> Collected data entries
(** The block loop, stopping at the first throw. *)
Definition encodeBlocks `{Mp3Library} (mp3encoder : Mp3Encoder)
  (blocks : list (list Z)) : option (Mp3Encoder * list (list Z)) :=
  fold_left (fun acc sampleChunk =>
               '(enc, mp3Data) ← acc;
               '(enc', mp3buf) ← encodeBuffer enc sampleChunk;
               Some (enc', pushChunk mp3Data mp3buf))
            blocks (Some (mp3encoder, [])).

(** The body of the [try]: the bytes of the MP3, or [None] when anything in
    it throws. *)
Definition encodeMp3 `{Mp3Library} (buffer : AudioBuffer) : option (list Z) :=
  if importResolves then
    mp3encoder ← newMp3Encoder 1 (Zpos (sampleRate buffer)) 128;
    samples ← channelData buffer !! 0%nat;
    '(enc, mp3Data) ← encodeBlocks mp3encoder (sampleBlocks (map floatTo16 samples));
    mp3buf ← flush enc;
    Some (concat (pushChunk mp3Data mp3buf))
  else None.

Definition bufferToMp3 `{Mp3Library} (buffer : AudioBuffer) : Blob :=
  match encodeMp3 buffer with
  | Some result => mkBlob "audio/mp3" result
  | None => bufferToWav buffer     (* the [catch] branch *)
  end.

(** *** createDynamicWebmVideo *)

Record WebmSegment : Type := mkWebmSegment {
  audioBuffer : AudioBuffer;
  imageBase64 : string;
  segment_duration : Q
}.

Inductive WebmResolution : Type := R720p | R1080p | R4k.
Inductive WebmQuality : Type := draft | high | ultra.

Record WebmOptions : Type := mkWebmOptions {
  resolution : option WebmResolution;
  quality : option WebmQuality
}.

Definition resolveResolution (options : WebmOptions) : Z * Z :=
  match default R1080p (resolution options) with
  | R720p => (1280, 720)
  | R1080p => (1920, 1080)
  | R4k => (3840, 2160)
  end%Z.

Definition resolveBitrate (options : WebmOptions) : Z :=
  match default high (quality options) with
  | draft => 2500000
  | high => 8000000
  | ultra => 16000000
  end%Z.

(** The [Set] of images to pre-load, in insertion order: the cover when it is
    truthy, then every truthy segment image not yet in the set. *)
Definition uniqueImages (segments : list WebmSegment) (defaultCover : option string)
  : list string :=
  remove_dups
    ((if truthy defaultCover then option_list defaultCover else []) ++
     filter (fun s => s <> ""%string) (map imageBase64 segments)).

(** [imageCache.get(base64) || (defaultCover ? imageCache.get(defaultCover) : null)]
    once every image of the set is loaded. *)
Definition cachedImage (imageCache : list string) (defaultCover : option string)
  (base64 : string) : option string :=
  if bool_decide (base64 ∈ imageCache) then Some base64
  else if truthy defaultCover
       then match defaultCover with
            | Some cover => if bool_decide (cover ∈ imageCache) then Some cover else None
            | None => None
            end
       else None.

(** The helper [drawImage]: clear to black, then draw when an image was found. *)
Definition drawImage (imageCache : list string) (defaultCover : option string)
  (base64 : string) : list CaptureEvent :=
  FillBlack ::
  match cachedImage imageCache defaultCover base64 with
  | Some img => [DrawImage img]
  | None => []
  end.

(** One turn of the segment loop. *)
Definition playSegment (imageCache : list string) (defaultCover : option string)
  (segment : WebmSegment) : list CaptureEvent :=
  drawImage imageCache defaultCover (imageBase64 segment) ++
  [PlayBuffer (audioBuffer segment); Hold (segment_duration segment * 1000)].

(** Everything between [mediaRecorder.start()] and [mediaRecorder.stop()]. *)
Definition captureEvents (segments : list WebmSegment) (defaultCover : option string)
  (options : WebmOptions) : list CaptureEvent :=
  let imageCache := uniqueImages segments defaultCover in
  let '(width, height) := resolveResolution options in
  [RecorderStart width height (resolveBitrate options)] ++
  match segments with
  | first :: _ => drawImage imageCache defaultCover (imageBase64 first)
  | [] => []
  end ++
  flat_map (playSegment imageCache defaultCover) segments ++
  [Hold 500; RecorderStop].

(** The promise [createDynamicWebmVideo] returns.  It is rejected
    - by the [await Promise.all] of the pre-load, with the [error] event of an
      image of the set that fails to load;
    - by the exception the [MediaRecorder] constructor throws;
    - by [mediaRecorder.onerror], with the recorder's [error] event, or by
      the [catch] around the segment loop, with what the loop threw;
    otherwise [onstop] resolves it with the recorded chunks.
    [mediaRecorder.start()], called on the recorder just made, is taken not
    to throw. *)
Definition createDynamicWebmVideo `{Platform} (segments : list WebmSegment)
  (defaultCover : option string) (options : WebmOptions) : Result Blob :=
  match List.find (fun base64 => negb (imageLoads base64))
                  (uniqueImages segments defaultCover) with
  | Some base64 => Err (ErrorEvent base64)
  | None =>
      let '(width, height) := resolveResolution options in
      match mediaRecorderThrows width height (resolveBitrate options) with
      | Some e => Err e
      | None =>
          let events := captureEvents segments defaultCover options in
          match captureError events with
          | Some e => Err e
          | None => Ok (mkBlob "video/webm" (recorderData events))
          end
      end
  end.

(** [createWebmVideo]: decode the audio blob, then one segment with the image
    as its own fallback. *)
Definition createWebmVideo `{Platform} (audioBlob : Blob) (imageBase64 : string)
  (duration : Q) : Result Blob :=
  match decodeAudioData (blob_bytes audioBlob) with
  | None => Err (DOMException "EncodingError")
  | Some audioBuffer =>
      createDynamicWebmVideo [mkWebmSegment audioBuffer imageBase64 duration]
        (Some imageBase64) (mkWebmOptions None None)
  end.

End Audio.

(** ** Job metadata and the blob store *)

Module Storage.
Import Audio.

Inductive BatchJobStatus : Type :=
  | pending | script_ready | generating | files_ready | uploading | uploaded | error.

Inductive ItemType : Type := SPEECH | SFX.
Inductive AudioFormat : Type := fmt_mp3 | fmt_pcm.
Inductive TtsProviderId : Type := gemini | elevenlabs.

#[global] Instance BatchJobStatus_eq_dec : EqDecision BatchJobStatus.
Proof. solve_decision. Defined.
#[global] Instance ItemType_eq_dec : EqDecision ItemType.
Proof. solve_decision. Defined.
#[global] Instance TtsProviderId_eq_dec : EqDecision TtsProviderId.
Proof. solve_decision. Defined.

Record CastMember : Type := mkCastMember {
  name : string;
  voice : string;
  voiceType : TtsProviderId;
  elevenLabsVoiceId : option string;
  voicePrompt : option string
}.

(** The fields of a script item the batch workflow reads or writes. *)
Record ScriptItem : Type := mkScriptItem {
  item_id : string;
  item_type : ItemType;
  character : option string;
  text : option string;
  expression : option string;
  sfxDescription : option string;
  audioKey : option string;
  audioFormat : option AudioFormat
}.

Record GeneratedPodcastInfo : Type := mkGeneratedPodcastInfo {
  info_podcastName : string;
  info_episodeTitle : string;
  info_description : string;
  info_coverPrompt : string;
  info_tags : option (list string)
}.

Record BatchJobScriptData : Type := mkBatchJobScriptData {
  cast : list CastMember;
  items : list ScriptItem;
  podcastInfo : option GeneratedPodcastInfo
}.

Record BatchJobFiles : Type := mkBatchJobFiles {
  mp3Key : option string;
  webmKey : option string;
  coverKey : option string
}.

Record BatchJob : Type := mkBatchJob {
  job_id : string;
  storyText : string;
  status : BatchJobStatus;
  createdAt : N;
  updatedAt : N;
  podcastTitle : option string;
  episodeTitle : option string;
  podcastDescription : option string;
  scriptData : option BatchJobScriptData;
  files : option BatchJobFiles;
  youtubeVideoId : option string;
  youtubeUrl : option string;
  uploadedAt : option N;
  job_error : option string
}.

(** A [Partial<BatchJob>]: [None] is a property the object does not have.
    [error] alone is ever passed as a present property holding [undefined]. *)
Record BatchJobUpdates : Type := mkBatchJobUpdates {
  u_id : option string;
  u_storyText : option string;
  u_status : option BatchJobStatus;
  u_createdAt : option N;
  u_updatedAt : option N;
  u_podcastTitle : option string;
  u_episodeTitle : option string;
  u_podcastDescription : option string;
  u_scriptData : option BatchJobScriptData;
  u_files : option BatchJobFiles;
  u_youtubeVideoId : option string;
  u_youtubeUrl : option string;
  u_uploadedAt : option N;
  u_error : option (option string)
}.

Definition no_updates : BatchJobUpdates :=
  mkBatchJobUpdates None None None None None None None None None None None None None None.

(** [{ status }] and [{ status: 'error', error: message }] *)
Definition status_update (s : BatchJobStatus) : BatchJobUpdates :=
  mkBatchJobUpdates None None (Some s) None None None None None None None None None None None.

Definition error_update (message : option string) : BatchJobUpdates :=
  mkBatchJobUpdates None None (Some error) None None None None None None None None None None
    (Some message).

(** A whole job passed where a [Partial<BatchJob>] is expected: every property
    the object has. *)
Definition as_updates (job : BatchJob) : BatchJobUpdates :=
  mkBatchJobUpdates (Some (job_id job)) (Some (storyText job)) (Some (status job))
    (Some (createdAt job)) (Some (updatedAt job)) (podcastTitle job) (episodeTitle job)
    (podcastDescription job) (scriptData job) (files job) (youtubeVideoId job)
    (youtubeUrl job) (uploadedAt job) (Some <$> job_error job).

(** [{ ...job, ...updates, updatedAt }] *)
Definition spread (job : BatchJob) (updates : BatchJobUpdates) (updatedAt' : N) : BatchJob :=
  let over {A} (old : A) (new : option A) := default old new in
  let over_opt {A} (old : option A) (new : option A) :=
    match new with Some v => Some v | None => old end in
  mkBatchJob
    (over (job_id job) (u_id updates))
    (over (storyText job) (u_storyText updates))
    (over (status job) (u_status updates))
    (over (createdAt job) (u_createdAt updates))
    updatedAt'
    (over_opt (podcastTitle job) (u_podcastTitle updates))
    (over_opt (episodeTitle job) (u_episodeTitle updates))
    (over_opt (podcastDescription job) (u_podcastDescription updates))
    (over_opt (scriptData job) (u_scriptData updates))
    (over_opt (files job) (u_files updates))
    (over_opt (youtubeVideoId job) (u_youtubeVideoId updates))
    (over_opt (youtubeUrl job) (u_youtubeUrl updates))
    (over_opt (uploadedAt job) (u_uploadedAt updates))
    (over (job_error job) (u_error updates)).

(** A value of the IndexedDB object store [audioFiles]: a [Blob], or a base64
    string. *)
Inductive Stored : Type :=
  | StoredBlob (blob : Blob)
  | StoredBase64 (base64 : string).

(** The browser state the workflow runs against. *)
Record World : Type := mkWorld {
  (** the job list under the localStorage key [batchJobs] *)
  batchJobs : list BatchJob;
  (** the IndexedDB object store *)
  audioFiles : gmap string Stored;
  (** what [Date.now()] returns *)
  now : N;
  (** every list [setItem] stored under [batchJobs], oldest first; nothing
      reads it *)
  written : list (list BatchJob)
}.

(** How the two stores can fail. *)
Class Persistence : Type := {
  (** [localStorage.setItem] throws on this value (quota) *)
  setItemThrows : list BatchJob -> bool;
  (** an IndexedDB [put] request on this key errors *)
  putFails : string -> bool;
  (** an IndexedDB [delete] request on this key errors, or the database
      does not open *)
  deleteFails : string -> bool
}.

(** A computation over the world that may throw; a throw keeps the effects
    made before it. *)
Definition M (A : Type) : Type := World -> Result A * World.

Definition ret {A} (a : A) : M A := fun w => (Ok a, w).

Definition bind {A B} (m : M A) (k : A -> M B) : M B := fun w =>
  match m w with
  | (Ok a, w') => k a w'
  | (Err e, w') => (Err e, w')
  end.

Declare Scope workflow_scope.
Delimit Scope workflow_scope with M.
Bind Scope workflow_scope with M.
Notation "x <- m ;; k" := (bind m (fun x => k))
  (at level 100, m at next level, right associativity) : workflow_scope.
Notation "m ;; k" := (bind m (fun _ => k))
  (at level 100, right associativity) : workflow_scope.
Open Scope workflow_scope.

> Task brief
Write down again, exactly as given, only the lines above that fall from the line with "(** an IndexedDB [delete]" to the line with "(at level 100, right", inclusive.

> Response
  (** an IndexedDB [delete] request on this key errors, or the database
      does not open *)
  deleteFails : string -> bool
}.

(** A computation over the world that may throw; a throw keeps the effects
    made before it. *)
Definition M (A : Type) : Type := World -> Result A * World.

Definition ret {A} (a : A) : M A := fun w => (Ok a, w).

Definition bind {A B} (m : M A) (k : A -> M B) : M B := fun w =>
  match m w with
  | (Ok a, w') => k a w'
  | (Err e, w') => (Err e, w')
  end.

Declare Scope workflow_scope.
Delimit Scope workflow_scope with M.
Bind Scope workflow_scope with M.
Notation "x <- m ;; k" := (bind m (fun x => k))
  (at level 100, m at next level, right associativity) : workflow_scope.
Notation "m ;; k" := (bind m (fun _ => k))
  (at level 100, right associativity) : workflow_scope.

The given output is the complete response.